== Segment start ==
(** * Checkout and payment reconciliation of the perfume shop backend

    A shallow embedding of the order workflow of [controllers.js]
    ([normalizeMpesaNumber], [createOrder], [mpesaCallback],
    [updateOrderStatus]) over the documents declared in [models.js].
    Line numbers are those of [src/models.js], which holds [models.js]
    followed by [controllers.js].

    Modelling conventions.
    - A MongoDB collection keyed by [_id] is a finite map ([Product]) or,
      where the natural order of the documents matters for [findOne], a
      list in insertion order ([Order]).
    - JavaScript numbers that hold prices, stock counts and quantities are
      integers ([Z]); a JSON field that may be absent is an [option].  The
      integers stand for the doubles of the code as long as every value
      computed stays below 2^53 in absolute value, where double arithmetic
      is exact; the running total of the checkout is also given on doubles
      themselves ([Double.accumulate]).
    - Strings are byte strings.  The only character test of the workflow,
      the regular expression [\D], tells ASCII digits from everything else,
      so the encoding of the other characters is irrelevant.
    - One handler runs at a time: the store is passed in and returned.  The
      environment ([Env]) supplies what the handler reads from outside: the
      clock, the identifiers mongoose generates, the payment provider. *)

From Stdlib Require Import ZArith Ascii String DecimalString DecimalPos DecimalN.
From Stdlib Require PrimFloat FloatOps SpecFloat.
From stdpp Require Import base option list strings gmap fin_maps.

Local Open Scope string_scope.

(** ** JavaScript string helpers *)

(** [\d] without the unicode flag: the ten ASCII digits. *)
Definition is_digit (c : ascii) : bool :=
  let n := nat_of_ascii c in (48 <=? n)%nat && (n <=? 57)%nat.

(** [s.replace(/\D/g, '')] *)
Fixpoint replace_non_digits (s : string) : string :=
  match s with
  | EmptyString => EmptyString
  | String c r =>
      if is_digit c then String c (replace_non_digits r)
      else replace_non_digits r
  end.

(** [s.startsWith(p)] *)
Fixpoint startsWith (s p : string) {struct p} : bool :=
  match p, s with
  | EmptyString, _ => true
  | String a p', String b s' => if Ascii.eqb a b then startsWith s' p' else false
  | String _ _, EmptyString => false
  end.

(** [s.substring(1)] *)
Definition substring1 (s : string) : string :=
  match s with
  | EmptyString => EmptyString
  | String _ r => r
  end.

(** JavaScript truthiness of an optional string: [undefined] and [''] are
    falsy. *)
Definition truthy (s : option string) : option string :=
  match s with
  | Some EmptyString => None
  | other => other
  end.

(** [n.toString()] for an integer. *)
Definition toString (z : Z) : string := NilZero.string_of_int (Z.to_int z).

(** ** Exceptions raised inside the handlers *)

Module Axios.
(** [response.data] of a successful call. *)
Record data := mkData {
  output_ConversationID : option string;
  output_ResponseCode : option string;
  output_ResponseDesc : option string
}.
(** [error.response.data] of a rejected call, as far as the handler reads it. *)
Record errdata := mkErr {
  err_ResponseDesc : option string;
  output_error : option string
}.
(** Outcome of [axios.post]: fulfilled, rejected with a response of the
    provider, rejected without one (network failure). *)
Inductive result :=
| Fulfilled (d : data)
| RejectedResponse (status : Z) (d : errdata)
| RejectedNoResponse.
End Axios.

Inductive Exn :=
| ProductNotFound (productId : string)     (* line 372; see [reserve] *)
| InsufficientStock (productName : string) (* line 375 *)
| ValidationError                          (* mongoose, on [order.save] *)
| InvalidPhoneNumber (phone : string)      (* line 332 *)
| AxiosError (response : option (Z * Axios.errdata))
| ReferenceError (ident : string)
| MongoTransactionError
| CastError (value : string).              (* mongoose, on [findById] *)

(** A small error monad for the bodies of the [try] blocks, with stdpp's
    notation [x ← m; k]. *)
Definition Try : Type -> Type := sum Exn.
Definition throw {A} (e : Exn) : Try A := inl e.
#[global] Instance Try_ret : MRet Try := fun A a => inr a.
#[global] Instance Try_bind : MBind Try := fun A B k m =>
  match m with
  | inl e => inl e
  | inr a => k a
  end.

(** ** Phone normalisation ([normalizeMpesaNumber], lines 320-333) *)

Definition normalizeMpesaNumber (phone : string) : Try string :=
  let cleanPhone := replace_non_digits phone in
  let cleanPhone :=
    if startsWith cleanPhone "0" then substring1 cleanPhone else cleanPhone in
  if (String.length cleanPhone =? 9)%nat
     && (startsWith cleanPhone "84" || startsWith cleanPhone "85")
  then mret ("258" ++ cleanPhone)
  else if (String.length cleanPhone =? 12)%nat && startsWith cleanPhone "258"
  then mret cleanPhone
  else throw (InvalidPhoneNumber phone).

(** ** Documents ([models.js]) *)

Module Product.
(** The fields of [ProductSchema] the order workflow reads or writes; the
    document's [_id] is its key in the catalog. *)
Record t := mk { name : string; price : Z; stock : Z }.
Definition set_stock (p : t) (s : Z) : t := mk (name p) (price p) s.
End Product.

Module Customer.
Record t := mk { name : string; phone : string; address : string }.
End Customer.

(** An element of [req.body.products]. *)
Module CartItem.
Record t := mk { productId : string; quantity : Z }.
End CartItem.

(** An element of [order.products]. *)
Module LineItem.
Record t := mk { product : string; quantity : Z; price : Z }.
End LineItem.

Inductive PaymentStatus := pending | paid | failed.
Inductive OrderStatus := processing | shipped | delivered | cancelled.

#[global] Instance PaymentStatus_eq_dec : EqDecision PaymentStatus.
Proof. solve_decision. Defined.
#[global] Instance OrderStatus_eq_dec : EqDecision OrderStatus.
Proof. solve_decision. Defined.

Module Mpesa.
(** [order.mpesaDetails] *)
Record details := mkDetails {
  transactionReference : option string;
  thirdPartyReference : option string;
  conversationID : option string;
  responseCode : option string;
  responseDescription : option string
}.
(** The body posted to [config.mpesa.apiURL]. *)
Record payload := mkPayload {
  input_TransactionReference : string;
  input_CustomerMSISDN : string;
  input_Amount : string;
  input_ThirdPartyReference : string;
  input_ServiceProviderCode : string
}.
End Mpesa.

Module Order.
Record t := mk {
  _id : string;
  customerInfo : Customer.t;
  products : list LineItem.t;
  totalAmount : Z;
  paymentMethod : string;
  paymentStatus : PaymentStatus;
  orderStatus : OrderStatus;
  mpesaDetails : Mpesa.details;
  trackingId : string
}.
Definition set_paymentStatus (o : t) (s : PaymentStatus) : t :=
  mk (_id o) (customerInfo o) (products o) (totalAmount o) (paymentMethod o)
     s (orderStatus o) (mpesaDetails o) (trackingId o).
Definition set_orderStatus (o : t) (s : OrderStatus) : t :=
  mk (_id o) (customerInfo o) (products o) (totalAmount o) (paymentMethod o)
     (paymentStatus o) s (mpesaDetails o) (trackingId o).
Definition set_mpesaDetails (o : t) (d : Mpesa.details) : t :=
  mk (_id o) (customerInfo o) (products o) (totalAmount o) (paymentMethod o)
     (paymentStatus o) (orderStatus o) d (trackingId o).
End Order.

(** [order.mpesaDetails.conversationID = ...] and the two assignments after
    it (lines 425-427). *)
Definition set_acknowledgment (o : Order.t) (d : Axios.data) : Order.t :=
  let m := Order.mpesaDetails o in
  Order.set_mpesaDetails o
    (Mpesa.mkDetails (Mpesa.transactionReference m) (Mpesa.thirdPartyReference m)
       (Axios.output_ConversationID d) (Axios.output_ResponseCode d)
       (Axios.output_ResponseDesc d)).

(** [order.mpesaDetails.responseCode = resultCode] and the assignment after
    it (lines 496-497). *)
Definition set_result (o : Order.t) (code desc : option string) : Order.t :=
  let m := Order.mpesaDetails o in
  Order.set_mpesaDetails o
    (Mpesa.mkDetails (Mpesa.transactionReference m) (Mpesa.thirdPartyReference m)
       (Mpesa.conversationID m) code desc).

(** The validators of [OrderSchema] that a document built by [createOrder]
    can fail: the three required strings of [customerInfo] (a required
    string must be non-empty) and the [enum] of [paymentMethod]. *)
Definition paymentMethods : list string := ["Mpesa"; "Emola"; "Cartao"; "Entrega"].

Definition nonempty (s : string) : bool :=
  match s with
  | EmptyString => false
  | String _ _ => true
  end.

Definition validate (o : Order.t) : bool :=
  nonempty (Customer.name (Order.customerInfo o))
  && nonempty (Customer.phone (Order.customerInfo o))
  && nonempty (Customer.address (Order.customerInfo o))
  && bool_decide (Order.paymentMethod o ∈ paymentMethods).

(** ** The store *)

Record Store := mkStore {
  catalog : gmap string Product.t;   (* the [Product] collection *)
  orders : list Order.t              (* the [Order] collection *)
}.

(** [Order.findOne({ 'mpesaDetails.thirdPartyReference': ref })]: the first
    matching document, with its position. *)
Fixpoint findOne (ref : string) (os : list Order.t) : option (nat * Order.t) :=
  match os with
  | [] => None
  | o :: rest =>
      if bool_decide (Mpesa.thirdPartyReference (Order.mpesaDetails o) = Some ref)
      then Some (0%nat, o)
      else '(i, o') ← findOne ref rest; Some (S i, o')
  end.

(** [Order.findById(id)] *)
Fixpoint findById (id : string) (os : list Order.t) : option (nat * Order.t) :=
  match os with
  | [] => None
  | o :: rest =>
      if bool_decide (Order._id o = id) then Some (0%nat, o)
      else '(i, o') ← findById id rest; Some (S i, o')
  end.

(** ** The environment of a handler *)

Module Notification.
Inductive text :=
| OrderCreated (name trackingId : string) (total : Z)         (* line 441 *)
| PaymentConfirmed (trackingId : string)                      (* line 503 *)
| PaymentFailed (trackingId : string) (desc : option string)  (* line 507 *)
| StatusChanged (trackingId : string) (status : OrderStatus). (* line 553 *)
Record t := mk { to : string; message : text }.
End Notification.

Record Env := mkEnv {
  now : N;                      (* [Date.now()] *)
  newOrderId : string;          (* the [_id] mongoose gives a new order *)
  newTrackingId : string;       (* the default of [trackingId] *)
  serviceProviderCode : string; (* [config.mpesa.serviceProviderCode] *)
  mpesaApi : Mpesa.payload -> Axios.result; (* the provider behind [axios.post] *)
  sock : bool                   (* is the WhatsApp client initialised *)
}.

(** [sendWhatsAppMessage] (lines 337-350): without a client nothing is sent;
    a failure of the send is caught and logged.  The result lists the
    messages handed to the client. *)
Definition sendWhatsAppMessage (env : Env) (to : string) (m : Notification.text)
  : list Notification.t :=
  if sock env
  then [Notification.mk (replace_non_digits to ++ "@s.whatsapp.net") m]
  else [].

Module Http.
Inductive body :=
| Empty                                        (* [res.status(n).send()] *)
| IncompleteOrder                              (* line 363 *)
| Created (orderId trackingId : string) (mpesaResponse : option Axios.data)
                                               (* lines 444-449 *)
| PaymentServiceFailure (apiErrorMessage : option string) (error : Axios.errdata)
                                               (* line 462 *)
| OrderError (error : Exn)                     (* line 468 *)
| MissingReference                             (* line 487 *)
| CallbackProcessed                            (* line 521 *)
| OrderNotFound                                (* line 546 *)
| OrderJson (o : Order.t)                      (* line 556 *)
| StatusUpdateError (error : Exn).             (* line 558 *)
Record response := mk { status : Z; content : body }.
End Http.

(** What a handler leaves behind: the response ([None] when the handler's
    promise rejects and nothing is sent), the store, the requests made to
    the payment provider and the messages handed to the WhatsApp client. *)
Record Outcome := mkOutcome {
  response : option Http.response;
  store : Store;
  requests : list Mpesa.payload;
  notifications : list Notification.t
}.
== Segment end ==
◆ **Task to complete**: Word for word, restate the lines of the data above that fall between the line holding "EmptyString => None" and the line holding "see [reserve] *)", inclusive, and no other lines.

◆ **Answer for this exercise**:
  | Some EmptyString => None
  | other => other
  end.

(** [n.toString()] for an integer. *)
Definition toString (z : Z) : string := NilZero.string_of_int (Z.to_int z).

(** ** Exceptions raised inside the handlers *)

Module Axios.
(** [response.data] of a successful call. *)
Record data := mkData {
  output_ConversationID : option string;
  output_ResponseCode : option string;
  output_ResponseDesc : option string
}.
(** [error.response.data] of a rejected call, as far as the handler reads it. *)
Record errdata := mkErr {
  err_ResponseDesc : option string;
  output_error : option string
}.
(** Outcome of [axios.post]: fulfilled, rejected with a response of the
    provider, rejected without one (network failure). *)
Inductive result :=
| Fulfilled (d : data)
| RejectedResponse (status : Z) (d : errdata)
| RejectedNoResponse.
End Axios.

Inductive Exn :=
| ProductNotFound (productId : string)     (* line 372; see [reserve] *)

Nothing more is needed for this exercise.